Laode menjelaskan, kasus itu bermula saat PT Fajar Mulia Transindo ditunjuk oleh PTPN III untuk mendistribusikan gula. Skema kerja samanya long term contract. Dalam perjanjian tersebut, semua pihak swasta mendapat jatah rutin setiap bulan untuk mendistribusikan gula.
"Di PTPN III terdapat aturan internal mengenai kajian penetapan harga gula bulanan. Harga gula disepakati oleh tiga komponen yaitu PTPN III, pengusaha gula PNO (Pieko Nyoto Setiadi), dan ASB selaku Ketua Asosiasi Petani Tebu Republik Indonesia (APTRI)," kata dia.
KPK menduga, Pieko, Dolly dan Ketua APTRI berinisial ASB melangsungkan pertemuan di Hotel Shangrila pada 31 Agustus 2019. Saat itu, Dolly meminta uang kepada Pieko guna menyelesaikan masalah pribadinya.

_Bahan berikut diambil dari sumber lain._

Lemma obeys_initialize (Q : outcome ManagementError unit -> nat * bool -> Prop) :
  (windows_ok = true -> Q (Ok tt) (3%nat, false)) -> (forall e, Q (Err e) (1%nat, false)) -> Q Panic (1%nat, false) ->
  worker_obeys (initialize_local gic installed slot_address tpidr host par true) Q (1%nat, false).
Proof using Hid Hwin.
  intros Hok Herr Hp.
  assert (Hlift : forall {A} (p : mprog A) (f : A -> mprog unit), emits (steady id) p ->
    (forall a, worker_obeys (f a) Q (1%nat, false)) -> worker_obeys (pbind_res p f) Q (1%nat, false)).
  { intros A p f He Hf. apply obeys_bind. eapply obeys_steady; [apply emits_within, He|]. intros [a|e|] _; cbn; auto. }
  unfold initialize_local. apply obeys_bind. eapply obeys_steady; [apply me_is|]. intros [i|e|] Hi; cbn [obeys]; auto.
  specialize (Hi i eq_refl). subst i. destruct installed; cbn [negb obeys]; [|auto].
  apply obeys_bind. cbn [obeys]. destruct (check_windows host par (gic_windows gic)) as [[]|e|]; cbn [obeys]; auto.
  apply Hlift; [unfold some_or, check_routing; steady_go|]. intros _.
  apply Hlift; [apply emits_bind; [apply steady_drive|done]|]. intros state. apply Hlift.
  { generalize MAX_CPUS 0%nat. intros n. induction n as [|n IH]; intros j; cbn [check_duplicates]; [done|].
    destruct (_ =? _)%nat; [apply IH|]. emits_go; try steady_event; apply IH. }
  intros _. apply obeys_bind, obeys_publish. cbn. auto.
Qed.

Lemma steady_ring : emits (steady id) (notify_fatal gic installed slot_address tpidr).
Proof.
  clear Hid Hwin. unfold notify_fatal. destruct installed; [|done]. generalize 0%nat. induction MAX_CPUS as [|n IH]; intros i; cbn [ring_others]; [done|].
  apply emits_bind_res.
  { unfold current_id. generalize 0%nat. induction MAX_CPUS as [|k IH']; intros j; cbn [position]; [done|].
    destruct (_ =? _); [|apply IH']. apply emits_bind_res; [apply emits_relocate; unfold is_prepared, lifecycle; steady_go|].
    intros []; [done|apply IH']. }
  intros m. apply emits_bind; [|intros; apply IH]. case_bool_decide; [done|]. apply emits_bind; [unfold target; steady_go|].
  intros [t|]; [apply steady_drive|done].
Qed.

Lemma within_or_panic {E F A} (P : hevent -> Prop) (p : hprog (outcome E A)) :
  emits P p -> within P (or_panic p) (fun r : outcome F A => forall e, r <> Err e).
Proof using. intros H. apply within_bind. eapply within_mono; [|apply emits_within, H]. by intros []. Qed.

Lemma obeys_failed generation st (Q : outcome ManagementError worker_end -> nat * bool -> Prop) :
  Q (Ok WorkerHalts) (st, true) -> (forall b, Q Panic (st, b)) ->
  worker_obeys (worker_failed gic installed slot_address tpidr id generation) Q (st, false).
Proof using Hid.
  intros Hh Hp.
  assert (Hnote : worker_obeys (_ <- record_fatal slot_address tpidr (mkFailure 3 0 0 (Z.of_nat id)) ;;
    _ <-? or_panic (notify_fatal gic installed slot_address tpidr) ;; Ret (Ok WorkerHalts)) Q (st, false)).
  { apply obeys_bind. unfold record_fatal, FatalState_record. intros _. rewrite moved by done. eexists. split; [done|].
    replace (stage_step id (st, false).1 (EStore (HFail FatalFlag) 1)) with st by (unfold stage_step; by destruct st as [|[|[|[|]]]]).
    eapply obeys_steady; [apply emits_within|].
    { destruct (_ <? _)%nat; [|done]. apply emits_relocate. unfold Failure.record. steady_go. }
    intros [] _. apply obeys_bind. eapply obeys_steady; [apply within_or_panic, steady_ring|].
    intros [[]|e|] Hr; cbn [obeys negb orb notes_failure fst snd]; [auto|by destruct (Hr e)|auto]. }
  unfold worker_failed. apply obeys_bind. eapply obeys_steady; [apply emits_within, steady_mail|intros [[]|e|] _; [done|done|cbn; auto]].
  unfold management_failed, transition, SecondaryMailbox.state, SecondaryMailbox.check, observe_ready, lifecycle.
  emits_go; cbn; done.
Qed.

(** ** Once up *)

Notation ours := (fun e => foreign id e = false).

Lemma steady_ours e : steady id e -> foreign id e = false.
Proof using. by intros []. Qed.

Lemma within_ours {A} (p : hprog A) R : within (steady id) p R -> within ours p R.
Proof using. induction p; cbn; unfold steady; naive_solver. Qed.

Lemma ours_mail {A} (p : prog mailbox_loc A) : within ours (relocate (fun l => HSlot id (Mail l)) p) (fun _ => True).
Proof using.
  apply emits_within, emits_relocate. eapply emits_mono; [|apply emits_true]. intros [] _; cbn; by rewrite ?Nat.eqb_refl.
Qed.

Lemma ours_chan {A} t (p : prog chan_loc A) R : within (fun _ => True) p R -> within ours (relocate (HChan id t) p) R.
Proof using.
  intros H. apply within_relocate. induction p; cbn in *; rewrite ?Nat.eqb_refl; naive_solver.
Qed.

Lemma ours_await n start ticks t p : within ours (await n start ticks id t p) (fun _ => True).
Proof using.
  revert p. induction n as [|n IH]; intros p; cbn [await pbind input within]; [done|]. intros v. split; [done|].
  destruct (ticks <=? wrapping_sub v start); [done|].
  apply within_bind. eapply within_mono; [|apply ours_chan, emits_within, emits_true].
  intros [p' [[rp|]| |]] _; cbn [snd fst]; [done|apply IH|done..].
Qed.

Lemma ours_ask t operation argument : within ours (ask gic installed slot_address tpidr cntfrq polls t operation argument) (fun _ => True).
Proof using Hid.
  unfold ask, request. apply within_bind, within_bind. eapply within_mono; [|apply within_ours, me_is].
  intros [i|e|] Hi; [|done..]. specialize (Hi i eq_refl). subst i. destruct (_ =? _)%nat; [done|].
  apply within_bind. eapply within_mono; [|apply emits_within; unfold some_or, target; emits_go; done]. intros [c|e|] _; [|done..].
  cbn [pbind load within]. intros v. split; [done|]. destruct (v =? 1); [done|]. apply within_bind.
  unfold or_fail. apply within_bind. eapply within_mono; [|apply ours_chan, emits_within, emits_true].
  intros [q|e|] _; [|done..]. cbn [Prelude.map_err within]. destruct installed; cbn [negb]; [|done]. apply within_bind.
  eapply within_mono; [|apply emits_within; eapply emits_mono; [apply steady_ours|apply steady_drive]]. intros [] _. cbn [within].
  unfold wait. cbn [fst snd]. repeat case_match; try done. cbn [pbind input within]. intros now. split; [done|]. apply ours_await.
Qed.

Lemma ours_ping : within ours (worker_ping gic installed slot_address tpidr cntfrq polls id) (fun _ => True).
Proof using Hid.
  unfold worker_ping. apply within_bind. eapply within_mono; [|apply ours_ask]. intros [rp|e|] _; [|cbn; by rewrite Nat.eqb_refl|done].
  destruct (expect _ _ _); cbn; by rewrite ?Nat.eqb_refl.
Qed.

Lemma ours_stop : within ours (stop_if_requested slot_address tpidr) (fun _ => True).
Proof using Hid.
  unfold stop_if_requested. apply within_bind. eapply within_mono; [|apply within_ours, current_is]. intros [o|e|] _; [|done..].
  apply within_bind. eapply within_mono; [|apply emits_within; unfold has_fatal; destruct o; emits_go; done]. intros [] _; [|done].
  cbn [negb]. apply within_bind. eapply within_mono; [|apply within_ours, current_is]. intros [[i|]|e|] Hi; [|done..]. subst i.
  apply within_bind. eapply within_mono; [|instantiate (1 := fun _ => True)].
  { intros [[]|e|] _; [|done..]. cbn. by rewrite Nat.eqb_refl. }
  destruct (id =? 0)%nat; [done|]. apply within_bind. eapply within_mono; [|apply ours_mail]. intros [st|e|] _; [|done..].
  destruct (decide _); [|done]. cbn [pbind load within]. intros g. split; [done|]. apply within_bind.
  eapply within_mono; [|apply ours_mail]. done.
Qed.

Lemma ours_serve n : within ours (serve_interrupts slot_address tpidr n) (fun _ => True).
Proof using Hid.
  induction n as [|n IH]; cbn [serve_interrupts]; [done|]. unfold mask_irqs. cbn [pbind load store within]. intros d. split; [done|]. split; [done|].
  apply within_bind, within_bind. eapply within_mono; [|apply ours_stop]. intros [[]|e|] _; cbn [within]; [done| |done..].
  unfold unmask_irqs. cbn [pbind load store within]. split; [done|]. intros d'. split; [done|]. split; [done|]. exact IH.
Qed.
(** The doorbell of another CPU. *)
Lemma traces_doorbell vcpu d (Q : list (event host_loc) -> outcome SlotError handled -> Prop) acc raw guest_masked :
  machine_ok vcpu d -> intid raw = MANAGEMENT_SGI ->
  (forall t h, irq_handled vcpu d t h -> resumed_ok h -> Q (acc ++ t) (Ok h)) ->
  (forall t, exit_panics vcpu 9 t -> Q (acc ++ t) Panic) ->
  traces (ok <-? dispatch gic slot_address tpidr (mkAck (as_u32 raw)) true guest_masked ;;
          stop <-? stop_if_requested slot_address tpidr ;;
          Ret (Ok (if (stop : bool) then CpuHalts
                   else if (ok : bool) then Resume vcpu d else Failed (UnexpectedIrq (intid raw)) vcpu d)))
    Q (acc ++ [ELoad (GReg (gicc_iar gic)) raw]).
Proof.
  intros Hok Hm HQ HP. apply traces_bind, traces_of_steps. intros t1 r S1.
  pose proof (traces_steps _ _ [] _ _ (traces_dispatch gic slot_address tpidr _ _ _) S1) as D1. cbn [app] in D1.
  destruct r as [ok|e|]; [|by destruct (unerring_steps _ _ _ (unerring_dispatch _ _ _ _ _ _) S1)|]; rewrite <- ?app_assoc.
  2: { apply HP. by constructor. }
  apply traces_bind, traces_of_steps. intros t2 r2 S2.
  assert (M2 : Forall mute t2).
  { refine (traces_steps _ (fun t _ => Forall mute t) [] _ _ _ S2). apply (traces_emits mute); [apply mute_stop|auto]. }
  destruct r2 as [stop|e|]; [|by destruct (unerring_steps _ _ _ (unerring_stop _ _) S2)|]; cbn [traces]; rewrite <- !app_assoc.
  - rewrite Hm. apply HQ; [by apply irq_management|]. by destruct stop, ok.
  - apply HP. cbn [app]. eapply panics_stop; [exact Hm|exact D1|exact S2].
Qed.

Lemma traces_irq vcpu d (Q : list (event host_loc) -> outcome SlotError handled -> Prop) acc :
  machine_ok vcpu d ->
  (forall t h, irq_handled vcpu d t h -> resumed_ok h -> Q (acc ++ t) (Ok h)) ->
  (forall t, exit_panics vcpu 9 t -> Q (acc ++ t) Panic) ->
  traces (handle_irq vcpu d) Q acc.
Proof.
  intros Hok HQ HP. unfold handle_irq, Gicv2.acknowledge, gicc_iar_get. cbn [mbind mmio_bind read32 drive pbind traces].
  intros raw. cbn [InterruptAck_from_raw]. unfold InterruptAck_from_raw. fold (intid raw).
  destruct (Z.ltb_spec (intid raw) 1020) as [Hlt|Hge].
  2: { cbn [drive pbind traces]. apply HQ; [by constructor|done]. }
  set (ack := mkAck (as_u32 raw)). cbn [drive pbind]. change (InterruptAck_intid ack) with (intid raw).
  destruct (Z.eqb_spec (intid raw) MANAGEMENT_SGI) as [Hm|Hm].
  - by apply (traces_doorbell vcpu d Q).
  - unfold is_timer_ppi. destruct (Z.eqb_spec (intid raw) VIRTUAL_TIMER_PPI) as [Ht|Ht].
    + rewrite Ht. destruct (queue_timer_ppi VIRTUAL_TIMER_PPI (Vcpu.gic vcpu)) as [queued g] eqn:Eq.
      apply traces_bind. assert (Hq : forall counted, Forall mute counted ->
        (timer_in_flight (Vcpu.gic vcpu) = false -> counted = []) ->
        traces (_ <- drive (end_interrupt gic ack) ;; Ret (Ok (Resume (with_gic vcpu g) d))) Q
          ((acc ++ [ELoad (GReg (gicc_iar gic)) raw]) ++ counted)).
      { intros counted Hc Hn. cbn. rewrite <- !app_assoc. replace g with (snd (queue_timer_ppi VIRTUAL_TIMER_PPI (Vcpu.gic vcpu)))
          by (by rewrite Eq). apply HQ; [by constructor|done]. }
      destruct queued; cbn [traces].
      * specialize (Hq []). rewrite app_nil_r in Hq. by apply Hq.
      * apply traces_fetch_add. intros v. apply Hq; [by repeat constructor|]. intros Hf. unfold queue_timer_ppi in Eq.
        by rewrite Hf in Eq.
      * unfold queue_timer_ppi in Eq. by destruct (_ || _).
    + destruct (bool_decide _) eqn:Ec; [apply bool_decide_eq_true in Ec|apply bool_decide_eq_false in Ec].
      * apply traces_bind, (traces_drain _ vcpu); [done|..].
        -- intros t u Hu He Hm' Hi Hh. apply traces_bind, traces_complete. cbn [traces]. rewrite <- !app_assoc.
           apply HQ; [by constructor|done].
        -- intros t Hu Hl. cbn [traces]. rewrite <- app_assoc. apply HQ; [by constructor|done].
      * apply traces_bind, traces_complete. cbn [traces]. rewrite <- app_assoc. apply HQ; [by constructor|done].
Qed.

"Uang Sin$ 345 ribu diduga merupakan fee distribusi gula yang termasuk ruang lingkup pekerjaan PTPN III (Persero), yang mana DPU (Dolly) merupakan Direktur Utama di BUMN tersebut," kata Laode.
Sebagai pihak yang diduga pemberi, Pieko dijerat dengan Pasal 5 ayat (1) huruf a atau huruf b atau Pasal 13 Undang-Undang (UU) Nomor 20 Tahun 2001 tentang Pemberantasan Tindak Pidana Korupsi.
Sedangkan Dolly Pulungan dan I Kadek sebagai pihak penerima, disangkakan melanggar Pasal 12 huruf a atau huruf b atau Pasal 11 Uu Nomor 20 Tahun 2001 tentang Pemberantasan Tindak Pidana Korupsi jo Pasal 55 ayat (1) ke-1 KUHP.